|Cameron, Randall - Randy|
Submitted to: National Meeting of Institute of Food Technologists/Food Expo
Publication Type: Abstract Only
Publication Acceptance Date: 4/13/2007
Publication Date: 4/23/2007
Citation: Luzio, G.A., Cameron, R.G. 2007. Demethylation of a model homogalacturonan with a citrus salt-independent pectin methylesterase: Effect of pH on block size and number and resulting functionality. National Meeting of Institute of Food Technologists/Food Expo.
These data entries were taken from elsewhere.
(* ===== verification/CaptureCli.v ===== *)
(** * The capture command

    [capture/collector/src/pydump/cli.py]: the argument parser, finding the target, its Agent and a loader, waiting for the Agent to connect while the
    loader works in its own thread, the session, and the exit codes.  What the
    machine does is the [Surroundings]. *)
From stdpp Require Import base tactics numbers list gmap strings.
From Stdlib Require Import Strings.Byte.
From S2P Require Import Prelude PyData Struct Text StrOps Floats Paths Errors ArgParse Protocol CaptureModel HeapWriter Collector.
From S2P Require Import Target LoaderModel Loader.

(** ** Arguments *)

Record Arguments := mkArguments {
  a_pid : option Z;
  a_docker_container : option str;
  a_file : Path;
  a_str_repr_len : Z;
  a_no_attribute : bool;
  a_agent : option Path;
  a_loader : LoaderKind;
  a_gdb : option str;
  a_pydump_loader : option str;
  a_timeout : float;
}.

(** [_str_repr_length] *)
Definition _str_repr_length `{Unicode} (value : str) : result exc Z :=
  parsed ← or_value_error (int_of_str value);
  if parsed <? -1 then Err (ArgumentTypeError (lit "string preview length must be -1 or non-negative"))
  else mret parsed.

(** [LoaderKind(value)] *)
Definition loader_kind_of (value : str) : option LoaderKind :=
  List.find (λ k, bool_decide (kind_value k = value)) [AUTO; GDB; PTRACE].

(** What [parse_args] returns; the two reserved flags are not kept, nothing reads
    them. *)
Record Namespace := mkNamespace {
  n_pid : option Z;
  n_docker_container : option str;
  n_file : option Path;
  n_str_repr_len : Z;
  n_no_attribute : bool;
  n_agent : option Path;
  n_loader : str;
  n_gdb : option str;
  n_pydump_loader : option str;
  n_timeout : float;
}.

(** The defaults *)
Definition defaults : Namespace :=
  mkNamespace None None None 1000 false None (kind_value AUTO) None None (float_of_Z 30).

Section Setters.
Context (n : Namespace).

Definition set_pid (v : Z) : Namespace :=
  mkNamespace (Some v) (n_docker_container n) (n_file n) (n_str_repr_len n) (n_no_attribute n) (n_agent n) (n_loader n)
    (n_gdb n) (n_pydump_loader n) (n_timeout n).
Definition set_docker_container (v : str) : Namespace :=
  mkNamespace (n_pid n) (Some v) (n_file n) (n_str_repr_len n) (n_no_attribute n) (n_agent n) (n_loader n)
    (n_gdb n) (n_pydump_loader n) (n_timeout n).
Definition set_file (v : Path) : Namespace :=
  mkNamespace (n_pid n) (n_docker_container n) (Some v) (n_str_repr_len n) (n_no_attribute n) (n_agent n) (n_loader n)
    (n_gdb n) (n_pydump_loader n) (n_timeout n).
Definition set_str_repr_len (v : Z) : Namespace :=
  mkNamespace (n_pid n) (n_docker_container n) (n_file n) v (n_no_attribute n) (n_agent n) (n_loader n)
    (n_gdb n) (n_pydump_loader n) (n_timeout n).
Definition set_no_attribute : Namespace :=
  mkNamespace (n_pid n) (n_docker_container n) (n_file n) (n_str_repr_len n) true (n_agent n) (n_loader n)
    (n_gdb n) (n_pydump_loader n) (n_timeout n).
Definition set_agent (v : Path) : Namespace :=
  mkNamespace (n_pid n) (n_docker_container n) (n_file n) (n_str_repr_len n) (n_no_attribute n) (Some v) (n_loader n)
    (n_gdb n) (n_pydump_loader n) (n_timeout n).
Definition set_loader (v : str) : Namespace :=
  mkNamespace (n_pid n) (n_docker_container n) (n_file n) (n_str_repr_len n) (n_no_attribute n) (n_agent n) v
    (n_gdb n) (n_pydump_loader n) (n_timeout n).
Definition set_gdb (v : str) : Namespace :=
  mkNamespace (n_pid n) (n_docker_container n) (n_file n) (n_str_repr_len n) (n_no_attribute n) (n_agent n) (n_loader n)
    (Some v) (n_pydump_loader n) (n_timeout n).
Definition set_pydump_loader (v : str) : Namespace :=
  mkNamespace (n_pid n) (n_docker_container n) (n_file n) (n_str_repr_len n) (n_no_attribute n) (n_agent n) (n_loader n)
    (n_gdb n) (Some v) (n_timeout n).
Definition set_timeout_seconds (v : float) : Namespace :=
  mkNamespace (n_pid n) (n_docker_container n) (n_file n) (n_str_repr_len n) (n_no_attribute n) (n_agent n) (n_loader n)
    (n_gdb n) (n_pydump_loader n) v.
End Setters.

Section Parser.
Context `{Unicode}.

(** [type=int], [type=float] and [choices=[kind.value for kind in LoaderKind]] *)
Definition int_value (s : str) : result exc Z := or_value_error (int_of_str s).
Definition float_value (s : str) : result exc float :=
  match float_of_str s with Some x => mret x | None => Err (ValueError (lit "could not convert string to float")) end.
Definition loader_value (s : str) : result exc str :=
  if bool_decide (s ∈ kind_value <$> [AUTO; GDB; PTRACE]) then mret s
  else Err (ArgumentTypeError (lit "invalid choice")).

(** An option that converts its value and stores it *)
Definition storing {A} (convert : str → result exc A) (set : Namespace → A → Namespace) : action Namespace :=
  Store (λ s, (λ v n, set n v) <$> convert s).

Definition the_pid : argument Namespace := mkArgument [lit "--pid"; lit "-p"] (storing int_value set_pid).
Definition the_docker_container : argument Namespace :=
  mkArgument [lit "--docker-container"] (storing mret set_docker_container).
Definition the_file : argument Namespace := mkArgument [lit "--file"; lit "-f"] (storing (mret ∘ path_of) set_file).
Definition the_str_repr_len : argument Namespace :=
  mkArgument [lit "--str-repr-len"] (storing _str_repr_length set_str_repr_len).
Definition the_no_attribute : argument Namespace := mkArgument [lit "--no-attribute"] (StoreTrue set_no_attribute).
Definition the_agent : argument Namespace := mkArgument [lit "--agent"] (storing (mret ∘ path_of) set_agent).
Definition the_loader : argument Namespace := mkArgument [lit "--loader"] (storing loader_value set_loader).
Definition the_gdb : argument Namespace := mkArgument [lit "--gdb"] (storing (mret ∘ path_text) set_gdb).
Definition the_pydump_loader : argument Namespace :=
  mkArgument [lit "--pydump-loader"] (storing (mret ∘ path_text) set_pydump_loader).
Definition the_timeout : argument Namespace := mkArgument [lit "--timeout"] (storing float_value set_timeout_seconds).

(** [parser()] *)
Definition parser : ArgParse.parser Namespace :=
  mkParser false
    [help_argument; mkArgument [lit "--version"] Version; the_pid; the_docker_container; the_file; the_str_repr_len;
     the_no_attribute; mkArgument [lit "--ignore-compatibility-checks"] (StoreTrue id);
     mkArgument [lit "--force-shadow"] (StoreTrue id); the_agent; the_loader; the_gdb; the_pydump_loader; the_timeout]
    [[lit "--pid"; lit "--docker-container"]]
    [[lit "--pid"; lit "--docker-container"]; [lit "--file"]]
    None.

(** The namespace as [run] reads it *)
Definition arguments_of (n : Namespace) : result stop Arguments :=
  match n_file n, loader_kind_of (n_loader n) with
  | Some file, Some loader =>
      mret (mkArguments (n_pid n) (n_docker_container n) file (n_str_repr_len n) (n_no_attribute n) (n_agent n) loader
              (n_gdb n) (n_pydump_loader n) (n_timeout n))
  | None, _ => Err (Raises TypeError)
  | _, None => Err (Raises (ValueError (lit "not a valid LoaderKind")))
  end.
(* ===== verification/CaptureParser.v ===== *)
(** * The capture command's parser: properties

    Which command lines are accepted, what the arguments then satisfy, and that
    every arguments can be given on a command line. *)
From stdpp Require Import base tactics numbers list gmap strings.
From S2P Require Import Prelude PyData Struct Text StrOps Floats Paths Errors ArgParse LoaderModel CaptureCli.

Section Parsing.
Context `{Unicode}.

(** ** What the parser accepts *)

(** What holds of the namespace and the options seen at every moment *)
Record parsing_wf (st : parsing Namespace) : Prop := {
  wf_pid : is_Some (n_pid (namespace st)) ↔ lit "--pid" ∈ seen st;
  wf_docker : is_Some (n_docker_container (namespace st)) ↔ lit "--docker-container" ∈ seen st;
  wf_one : ¬ (lit "--pid" ∈ seen st ∧ lit "--docker-container" ∈ seen st);
  wf_file : is_Some (n_file (namespace st)) ↔ lit "--file" ∈ seen st;
  wf_len : -1 <= n_str_repr_len (namespace st);
  wf_loader : n_loader (namespace st) ∈ kind_value <$> [AUTO; GDB; PTRACE];
}.

Definition asks (s : str) : bool := existsb (λ name, starts_with name s) [lit "-h"; lit "--help"; lit "--version"].

(** Ways for the parser to end the process on the words [argv] *)
Definition stops (argv : list str) (e : stop) : Prop :=
  e = Exits 2 ∨ (e = Exits 0 ∧ ∃ s, s ∈ argv ∧ asks s = true).

Lemma storing_keeps {A} argv a (convert : str → result exc A) set option_string explicit next st :
  act a = storing convert set →
  (∀ v, match convert v with
        | Ok x => conflicts parser a st = false → parsing_wf (mkParsing (set (namespace st) x) (name_of a :: seen st) (extras st))
        | Err e => refuses e = true
        end) →
  keeps parsing_wf (stops argv) fst (take_option parser a option_string explicit next st).
Proof.
  intros Ha Hc. eapply take_option_value; [exact Ha|by left|]. intros v. specialize (Hc v).
  cbv beta. destruct (convert v); exact Hc.
Qed.
(* ===== verification/Pipeline.v ===== *)
(** * From the target to the report

    Capture and analyzer put together: what the capture program leaves on disk
    the analyzer loads, and what it loads is the reachable part of the target's
    heap. *)
From stdpp Require Import base tactics numbers list gmap sets fin_sets strings.
From S2P Require Import Prelude PyData Struct Text StrOps Paths Errors Protocol CaptureModel HeapWriter Artifact.
From S2P Require Import Collector Capture Conforming SmallTarget RoundTrip Delivery Target LoaderModel Loader CaptureCli.
From S2P Require Import Loaders CaptureCommand.
From S2P Require HeapModel HeapReader LoadedHeap RetainedModel Retained Report Reports ReportText Cache AnalyzerCli.
From S2P Require Json JsonParse.
Import CollectorOps.

(** ** What a conforming session records is readable *)

Lemma described_address len obj frames obj' :
  described len obj frames obj' → address obj' = address obj.
Proof.
  induction 1 as [obj f _|obj f l fs obj' _ _ _ IH|obj f l fs obj' _ _ _ IH|obj f l fs obj' _ _ _ IH
    |obj f fs obj' _ _ IH|obj f fs obj' _ _ IH]; rewrite ?IH; try done.
  unfold default_repr. by destruct (_ && _).
Qed.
Presentation No. 137-03. Interpretive Summary:
Technical Abstract: A demethylation series with predicted degrees of methylesterification (DM) of 90, 80, 70, 60 and 50 % was produced from a model homogalacturonan (HG) by reacting it with a citrus salt-independent pectin methylesterase (PME) at pH 4.5 and 7.5. HG structural properties were probed by performing a limited digest with an endo-polygalacturonase (EPG) to excise demethylated blocks (DEMB) of galacturonic acid (GA). HPAEC coupled to an evaporative light scattering detector was used to separate and quantify the EPG liberated DEMBs. Functionality of the demethylated HGs was determined using the Calcium Sensitive Pectin Ratio (CSPR) and the rheological properties of Yield Point (YP) and Storage Modulus (G'). A significant increase in maximum (GAn) and average block size (B) of released DEMBs was observed between 80 % (GA14, B=5.3) and 70 % DM (GA42, B=10.2) at pH 7.5 and between 70 % (GA19, B=5.3) and 60 % (GA43, B=7.9) at pH 4.5. DEMBs > GA50 were observed in the pH 4.5 series at 50 % DM. While was greater in the pH 7.5 series, the average number of blocks per molecule was greater in the pH 4.5 series. Functionality, i.e. CSPR and rheological properties, was shown to be dependent on demethylation pH as well as DM. At pH 7.5 and 70 % DM the values for CSPR, YP and G' were 0.8 %, 0.042 Pa and 0.017 Pa respectively. At pH 4.5 and 70 % DM these values were 11.4 %, 0.171 Pa and 1.06 Pa respectively. The results suggest this PME may possess a variably processive mode of action, becoming more processive as the DM decreases, and that both size and number of DEMBs per molecule need to be considered for relating fine structure to functionality.